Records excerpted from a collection
(** C20. The kernel accepts a buffer exactly when it is empty or lies in user
    memory, without wrapping around the end of the address space, and every
    page it touches qualifies: for writing, a page still to be mapped that is
    available, the zero frame or a writable page; for reading, any mapped page
    or an available one.  The answer changes nothing. *)
Theorem range_checks_exact (s : kstate) (F : list Z) (addr size : Z)
    (Hs : space_ok s F) (Ha : 0 <= addr < 2 ^ 32) (Hsz : 0 <= size < 2 ^ 32) :
  (exists b, is_writable addr size s = Done b s /\
     (b = true <-> size = 0 \/ (USER_MEM_START <= addr /\ addr + size <= 2 ^ 32 /\
        forall w, addr <= w < addr + size -> writable_view (here s w) = true))) /\
  (exists b, is_readable addr size s = Done b s /\
     (b = true <-> size = 0 \/ (USER_MEM_START <= addr /\ addr + size <= 2 ^ 32 /\
        forall w, addr <= w < addr + size -> readable_view (here s w) = true))).
Proof. split; [by apply (is_writable_ok s F)|by apply (is_readable_ok s F)]. Qed.

End range_checks.

(** ** A concrete state: two address spaces, one with a page of each kind *)

#[export] Instance vm_op_ok_dec op s : Decision (vm_op_ok op s).
Proof. destruct op; cbn [vm_op_ok]; unfold vword; apply _. Defined.

Fixpoint run_vm_ops (me : Z) (ops : list Vm.vm_op) (s : vm) : option vm :=
  match ops with
  | [] => Some s
  | op :: ops => if decide (vm_op_ok op s) then s ← run_vm_op me op s; run_vm_ops me ops s else None
  end.

Lemma run_vm_ops_ok me ops : forall s s' F, run_vm_ops me ops s = Some s' -> vm_ok s F -> exists F', vm_ok s' F'.
Proof.
  induction ops as [|op ops IH]; intros s s' F; cbn [run_vm_ops]; [intros [= <-]; eauto|].
  case_decide as Hop; [|done]. intros (s1 & H1 & H2)%bind_Some Hok.
  destruct (run_vm_op_ok me op s F Hok Hop) as (s1' & F' & H1' & Hok'). rewrite H1 in H1'. injection H1' as <-. eauto.
Qed.

Definition demo_ops : list Vm.vm_op :=
  [PageOp MapNew 65536 0x1003000; PageOp MapZero 65536 0x1004000; PageOp (SetAvailability PAGE_AVAILABLE) 65536 0x1006000;
   Construct; PageOp MapZero 90112 0x1005000].
Definition demo_user_vm : vm := default demo_vm (run_vm_ops 1 demo_ops demo_vm).
Definition demo_user_state : kstate := with_kvm demo_user_vm demo_state.

#[export] Instance demo_platform : Platform := {|
  machine_phys_frames := 4109; exec2obj_userapp_TOC := []; cr0_wp := false |}.

Lemma demo_user_ok : exists F, space_ok demo_user_state F.
Proof.
  destruct (run_vm_ops 1 demo_ops demo_vm) as [s|] eqn:E; [|vm_compute in E; discriminate E].
  destruct (run_vm_ops_ok _ _ _ _ _ E demo_vm_ok) as [F HF]. exists F. unfold space_ok. 
  change (kvm demo_user_state) with demo_user_vm. split; [|decided].
  unfold demo_user_vm. by rewrite E.
Qed.

Lemma demo_views :
  here demo_user_state 0x1003ffc = Some (Mapped 0x1001000 READ_WRITE 1) /\
  here demo_user_state 0x1004010 = Some (Mapped ZERO_FRAME READ_ONLY 1) /\
  here demo_user_state 0x1006010 = Some (Unmapped PAGE_AVAILABLE) /\
  view demo_user_vm 90112 0x1005010 = Some (Mapped ZERO_FRAME READ_ONLY 1).
Proof. by vm_compute. Qed.

Lemma demo_user_page v : vword v -> USER_PAGE_START <= v -> user_page demo_user_vm 65536 v /\ user_page demo_user_vm 90112 v.
Proof. intros Hv Hu. split; (split; [decided|done]). Qed.

Lemma demo_range v n : 0x1003000 <= v -> v + n <= 0x1004000 -> own_range demo_user_state v n.
Proof.
  intros Hv Hn. split; [change USER_PAGE_START with 16777216; lia|]. split; [lia|]. intros w Hw.
  exists 0x1001000, READ_WRITE, 1. split; [|by split].
  assert (page_no w = page_no 0x1003ffc) as Hp.
  { unfold page_no, PAGE_SHIFT. rewrite !Z.shiftr_div_pow2 by lia. change (2 ^ 12) with 4096. 
    change (0x1003ffc / 4096) with 4099. pose proof (Z.div_mod w 4096). pose proof (Z.mod_pos_bound w 4096). lia. }
  rewrite <-(proj1 demo_views). unfold here, view. apply index_eq in Hp as [-> ->]; [done|lia|lia].
Qed.

Lemma user_store_load_witness : exists s', store32 0x1003ffc 0xC001C0DE demo_user_state = Done tt s' /\
  load32 0x1003ffc s' = Done 0xC001C0DE s'.
Proof.
  destruct demo_user_ok as [F HF].
  destruct (user_store_load demo_user_state F 0x1003ffc (bytes_of 0xC001C0DE) HF) as (s' & _ & _ & _ & H & _);
    [apply demo_range; vm_compute; discriminate|].
  exists s'. destruct (H 0xC001C0DE eq_refl) as [H1 H2]. split; [exact H1|exact H2].
Defined.

Lemma zero_frame_store_leaks_witness : exists s', store8 0x1004010 7 demo_user_state = Done tt s' /\
  load8 0x1005010 (with_cr3 90112 s') = Done 7 (with_cr3 90112 s').
Proof.
  destruct demo_user_ok as [F HF].
  destruct (zero_frame_store_leaks demo_user_state F 0x1004010 90112 0x1005010 7) as (_ & s' & H1 & _ & H2);
    [reflexivity|exact HF|apply demo_user_page; [done|vm_compute; discriminate]|apply demo_views|
     apply demo_user_page; [done|vm_compute; discriminate]|apply demo_views|reflexivity|].
  exists s'. split; [exact H1|exact H2].
Defined.

(** A write to the available page, and one to the page of the zero frame. *)
Definition demo_fault (v error : Z) : ureg_t := fault_ureg v error.

Lemma handle_page_fault_repairs_witness :
  repair_for (here demo_user_state 0x1006010) 2 = GiveFrame /\ repair_for (here demo_user_state 0x1004010) 3 = SplitZero /\
  repair_for (here demo_user_state 0x1003ffc) 3 = NoRepair /\
  exists F ok s', repaired demo_user_state F 0x1006010 GiveFrame ok s' /\
    handle_page_fault (demo_fault 0x1006010 2) demo_user_state = if (ok : bool) then Done tt s' else fault_kill_thread s'.
Proof.
  split; [by vm_compute|]. split; [by vm_compute|]. split; [by vm_compute|].
  destruct demo_user_ok as [F HF]. exists F.
  destruct (handle_page_fault_repairs (demo_fault 0x1006010 2) demo_user_state F 100
    (demo_tcb 5000 1 RUNNING_STATE blocking_none)) as (ok & s' & H1 & H2);
    [split; reflexivity|reflexivity|exact HF|apply demo_user_page; [done|vm_compute; discriminate]|].
  exists ok, s'. split; [exact H1|exact H2].
Defined.

Lemma range_checks_exact_witness :
  (exists b, is_writable 0x1003ff0 0x20 demo_user_state = Done b demo_user_state) /\
  exists b, is_readable 0xfffffff0 0x20 demo_user_state = Done b demo_user_state /\ b = false.
Proof.
  destruct demo_user_ok as [F HF]. split.
  - destruct (range_checks_exact demo_user_state F 0x1003ff0 0x20 HF) as [(b & H & _) _]; [lia|lia|]. by exists b.
  - destruct (range_checks_exact demo_user_state F 0xfffffff0 0x20 HF) as [_ (b & H & Hb)]; [lia|lia|].
    exists b. split; [exact H|]. destruct b; [|reflexivity]. exfalso.
    destruct (proj1 Hb eq_refl) as [?|(_ & ? & _)]; lia.
Defined.
(* ===== verification/Fork.v ===== *)
(** Creating processes: [init_ctrl_blk] and [fork_ctrl_blk] of
    [kern/ctrl_blk.c], and the system calls fork and exec. *)
From S2P Require Import Prelude Ring KMutex Frames Vm Keyhelp Keyboard Console Machine CtrlBlk Kernel Sched.
From S2P Require Import UserMem Elf Loader.
#[local] Open Scope Z_scope.

(** Fields left out of a literal are zero. *)
Definition pcb_new (parent page_dir : addr) : pcb_t :=
  Pcb parent NULL NULL 0 page_dir NULL (Mutex 0 0) false
    (GuestResource false 0 (replicate (Z.to_nat VIRTUAL_IDT_LEN) 0)).
Definition tcb_new (pcb tid_ state_ : Z) : tcb_t := Tcb pcb tid_ state_ None 0 0 0 (BlockingDetail 0 0).

(** ** [init_ctrl_blk] *)

Definition push_first_tcb (pcb : addr) (c : ctrl) : option (bool * ctrl) :=
  b ← get_pcb c pcb;
  match pool (tcbs c) with
  | [] => Some (false, c)
  | _ =>
      '(success, z, front) ← PUSH_FRONT (tcb_list b) (tcb_new pcb (thread_count c) RUNNING_STATE) (tcbs c);
      c ← upd_pcb pcb (set_tcb_list front) (set_tcbs z c);
      Some (success, set_thread_count (s32 (thread_count c + 1)) c)
  end.

Definition pop_root (c : ctrl) : option ctrl :=
  '(z, front) ← POP_BACK (root_pcb_node_ptr c) (pcbs c);
  Some (set_root_pcb_node_ptr front (set_pcbs z c)).

Definition push_running (tcb : addr) (c : ctrl) : option (bool * ctrl) :=
  front ← thread_list c RUNNING_STATE;
  '(success, z, front) ← PUSH_FRONT front tcb (links c);
  c ← set_thread_list RUNNING_STATE front (set_links z c);
  Some (success, c).

Definition init_ctrl_blk : K Z :=
  free ← gets (fun s => pool (pcbs (ctl s)));
  match free with
  | [] => mret FAIL
  | _ =>
      page_dir ← vm_step construct_page_dir;
      ctl_upd (fun c =>
        '(_, z, front) ← PUSH_FRONT (root_pcb_node_ptr c) (pcb_new NULL page_dir) (pcbs c);
        Some (set_root_pcb_node_ptr front (set_pcbs z c)));;
      root ← gets (fun s => root_pcb_node_ptr (ctl s));
      success ← ctl_op (push_first_tcb root);
      if negb success then ctl_upd pop_root;; mret FAIL
      else
        update_pcb root (CtrlBlk.set_lock mutex_init);;
        b ← pcb_at root;
        success ← ctl_op (push_running (tcb_list b));
        if negb success then ctl_upd (pop_tcb root);; ctl_upd pop_root;; mret FAIL
        else
          modify (fun s => with_ctl (set_thread_manager_lock mutex_init (ctl s)) s);;
          mret OK
  end.

(** ** [fork_ctrl_blk] *)

Section fork.
Context `{Platform}.

(** [PUSH_BACK(pcb_node_t, parent->child_pcb_list, b, success)] and the new node. *)
Definition push_pcb (parent : addr) (b : pcb_t) (c : ctrl) : option (addr * ctrl) :=
  p ← get_pcb c parent;
  '(success, z, front) ← PUSH_BACK (child_pcb_list p) b (pcbs c);
  if (success : bool) then
    c ← upd_pcb parent (set_child_pcb_list front) (set_pcbs z c);
    fn ← cells (pcbs c) !! front;
    Some (previous fn, c)
  else Some (NULL, c).
Definition pop_pcb (parent : addr) (c : ctrl) : option ctrl :=
  p ← get_pcb c parent;
  '(z, front) ← POP_BACK (child_pcb_list p) (pcbs c);
  upd_pcb parent (set_child_pcb_list front) (set_pcbs z c).

(** The cases of the loop that copies the user pages; each returns the next
    [current_page], [None] when the fork has to be undone. *)
Definition copy_absent_table (parent_pd child_pd current_page : Z) : K (option Z) :=
  let next_page := Z.shiftl ((Z.shiftr current_page PAGE_SHIFT / PTE_COUNT + 1) * PTE_COUNT) PAGE_SHIFT in
  '(_, availability) ← vm_get (get_availability parent_pd current_page);
  a ← lift availability;
  if decide (a <> PAGE_UNAVAILABLE) then
    r ← each_page (fun i => vm_op (fun _ => set_availability child_pd i a))
          ((fun i => current_page + i * PAGE_SIZE) <$> seqZ 0 ((next_page - current_page) / PAGE_SIZE));
    mret (if decide (r < 0) then None else Some next_page)
  else mret (Some next_page).

Definition copy_absent_page (parent_pd child_pd current_page : Z) : K (option Z) :=
  '(_, availability) ← vm_get (get_availability parent_pd current_page);
  a ← lift availability;
  r ← vm_op (fun _ => set_availability child_pd current_page a);
  mret (if decide (r < 0) then None else Some (current_page + PAGE_SIZE)).

Definition copy_zero_page (child_pd current_page : Z) : K (option Z) :=
  ok ← all_ok [vm_op (fun _ => set_availability child_pd current_page PAGE_AVAILABLE);
               vm_op (fun _ => map_zero_frame child_pd current_page)];
  mret (if (ok : bool) then Some (current_page + PAGE_SIZE) else None).

(** [memmove] through a kernel buffer, in the address space of each. *)
Definition copy_frame (parent child_pd parent_pd parent_cr3 child_cr3 current_page : Z) : K unit :=
  buf ← load_bytes (Z.to_nat PAGE_SIZE) current_page;
  use_page_dir parent child_pd child_cr3;;
  store_bytes buf current_page;;
  use_page_dir parent parent_pd parent_cr3.

Definition copy_mapped_page (parent parent_pd child_pd parent_cr3 child_cr3 current_page : Z) : K (option Z) :=
  ok ← all_ok [vm_op (fun _ => set_availability child_pd current_page PAGE_AVAILABLE);
               vm_op (fun me => map_new_frame me child_pd current_page)];
  if negb ok then mret None
  else
    copy_frame parent child_pd parent_pd parent_cr3 child_cr3 current_page;;
    '(_, access) ← vm_get (get_access parent_pd current_page);
    a ← lift access;
    vm_op (fun _ => set_access child_pd current_page a);;
    mret (Some (current_page + PAGE_SIZE)).

Definition copy_page (parent parent_pd child_pd parent_cr3 child_cr3 current_page : Z) : K (option Z) :=
  '(_, info) ← vm_get (check_user_page parent_pd current_page);
  info ← lift info;
  match info with
  | PDE_NOT_PRESENT => copy_absent_table parent_pd child_pd current_page
  | PTE_NOT_PRESENT => copy_absent_page parent_pd child_pd current_page
  | ZERO_FRAME_MAPPED => copy_zero_page child_pd current_page
  | NEW_FRAME_MAPPED => copy_mapped_page parent parent_pd child_pd parent_cr3 child_cr3 current_page
  end.

(** [while (current_page < VIRTUAL_ADDR_END)], [false] when it is left early. *)
Definition copy_pages (parent parent_pd child_pd parent_cr3 child_cr3 : Z) : K bool :=
  loop 32 (fun current_page =>
    if decide (current_page < VIRTUAL_ADDR_END) then
      r ← copy_page parent parent_pd child_pd parent_cr3 child_cr3 current_page;
      match r with None => mret (inr false) | Some next_page => mret (inl next_page) end
    else mret (inr true)) USER_PAGE_START.

(** [PUSH_BACK] of one allocation to the child's list. *)
Definition push_allocation (pcb : addr) (a : page_allocation_t) (c : ctrl) : option (bool * ctrl) :=
  b ← get_pcb c pcb;
  '(success, z, front) ← PUSH_BACK (page_allocation_list b) a (allocations c);
  c ← upd_pcb pcb (set_page_allocation_list front) (set_allocations z c);
  Some (success, c).

(** The loop over the parent's allocations. *)
Definition copy_allocations (parent child : addr) : K bool :=
  p ← pcb_at parent;
  if decide (page_allocation_list p = NULL) then mret true
  else
    loop 32 (fun node =>
      n ← ctl_get (fun c => cells (allocations c) !! node);
      success ← ctl_op (push_allocation child (data n));
      if negb success then mret (inr false)
      else
        n ← ctl_get (fun c => cells (allocations c) !! node);
        p ← pcb_at parent;
        if decide (next n = page_allocation_list p) then mret (inr true) else mret (inl (next n)))
    (page_allocation_list p).

Definition clear_allocations (pcb : addr) : K unit :=
  ctl_upd (fun c => drop_allocations (nodes (cells (allocations c))) pcb c).

(** [PUSH_FRONT(tcb_node_t, child->tcb_list, t, success)] and the new front. *)
Definition push_front_tcb (pcb : addr) (t : tcb_t) (c : ctrl) : option (addr * ctrl) :=
  b ← get_pcb c pcb;
  '(success, z, front) ← PUSH_FRONT (tcb_list b) t (tcbs c);
  if (success : bool) then
    c ← upd_pcb pcb (set_tcb_list front) (set_tcbs z c); Some (front, c)
  else Some (NULL, c).

(** The new node at the end of the ready list. *)
Definition link_last (q : addr) (c : ctrl) : option ctrl :=
  front ← thread_list c READY_STATE;
  if decide (front = NULL) then link_alone q c
  else
    fn ← cells (links c) !! front;
    h ← set_previous q (previous fn) (cells (links c));
    h ← set_next q front h;
    n ← h !! q;
    h ← set_next (previous n) q h;
    n ← h !! q;
    h ← set_previous (next n) q h;
    Some (set_links_heap h c).

Definition undo_fork (parent child_pd : addr) : K Z :=
  ctl_upd (pop_pcb parent);; destruct_dir child_pd;; mret FAIL.

Definition fork_ctrl_blk (u : ureg_t) : K Z :=
  child_pd ← vm_step construct_page_dir;
  if decide (child_pd = NULL) then mret FAIL
  else
    buf ← malloc_buf;
    if negb buf then destruct_dir child_pd;; mret FAIL
    else
      old_tcb ← running_tcb;
      t ← tcb_at old_tcb;
      let parent := tcb_pcb t in
      child ← ctl_op (push_pcb parent (pcb_new parent child_pd));
      if decide (child = NULL) then destruct_dir child_pd;; mret FAIL
      else
        update_pcb child (CtrlBlk.set_lock mutex_init);;
        parent_cr3 ← gets cr3;
        let parent_pd := page_of parent_cr3 in
        let child_cr3 := Z.lor (Z.land parent_cr3 4095) child_pd in
        copied ← copy_pages parent parent_pd child_pd parent_cr3 child_cr3;
        if negb copied then undo_fork parent child_pd
        else
          copied ← copy_allocations parent child;
          if negb copied then clear_allocations child;; undo_fork parent child_pd
          else
            t ← tcb_at old_tcb;
            new_tcb ← ctl_op (push_front_tcb child t);
            if decide (new_tcb = NULL) then clear_allocations child;; undo_fork parent child_pd
            else
              update_tcb new_tcb (fun t => set_tcb_pcb child (set_state READY_STATE t));;
              new_tid ← fresh_tid;
              update_tcb new_tcb (set_tid new_tid);;
              save_ureg new_tcb u;;
              q ← ctl_op (new_link new_tcb);
              if decide (q = NULL) then
                ctl_upd (pop_tcb child);; clear_allocations child;; undo_fork parent child_pd
              else
                interrupt_enable_flag ← gets int_flag;
                disable_interrupts;;
                ctl_upd (link_last q);;
                when interrupt_enable_flag enable_interrupts;;
                mret new_tid.

(** Whether the running process has one thread that has not terminated. *)
Definition single_threading (pcb : addr) : K bool :=
  mutex_lock (PcbLock pcb);;
  '(r, alive) ← ctl_get (fun c => get_thread_alive_count c pcb);
  mutex_unlock (PcbLock pcb);;
  mret (bool_decide (~ r < 0 /\ alive = 1)).

Definition handle_fork (u : ureg_t) : K ureg_t :=
  pcb ← running_pcb;
  single ← single_threading pcb;
  if negb single then mret (set_eax (u32 (-1)) u)
  else
    new_tid ← fork_ctrl_blk u;
    mret (set_eax (if decide (new_tid < 0) then u32 (-1) else new_tid) u).

Definition handle_exec (u : ureg_t) : K ureg_t :=
  me ← running_tcb;
  pcb ← running_pcb;
  single ← single_threading pcb;
  if negb single then mret (set_eax (u32 (-1)) u)
  else
    execname ← load32 (esi u);
    argvec ← load32 (u32 (esi u + 4));
    '(r, u) ← load_executable (UserString execname) (UserArgv argvec) u;
    if decide (r < 0) then mret (set_eax (u32 (-1)) u)
    else
      update_tcb me (set_handler NULL);;
      mret u.

End fork.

* Description of the task: Reproduce only the lines above spanning from the line containing "destruct (proj1 Hb" through the line containing "From S2P Require Import Prelude", word for word.

* Solved exercise:
    destruct (proj1 Hb eq_refl) as [?|(_ & ? & _)]; lia.
Defined.
(* ===== verification/Fork.v ===== *)
(** Creating processes: [init_ctrl_blk] and [fork_ctrl_blk] of
    [kern/ctrl_blk.c], and the system calls fork and exec. *)
From S2P Require Import Prelude Ring KMutex Frames Vm Keyhelp Keyboard Console Machine CtrlBlk Kernel Sched.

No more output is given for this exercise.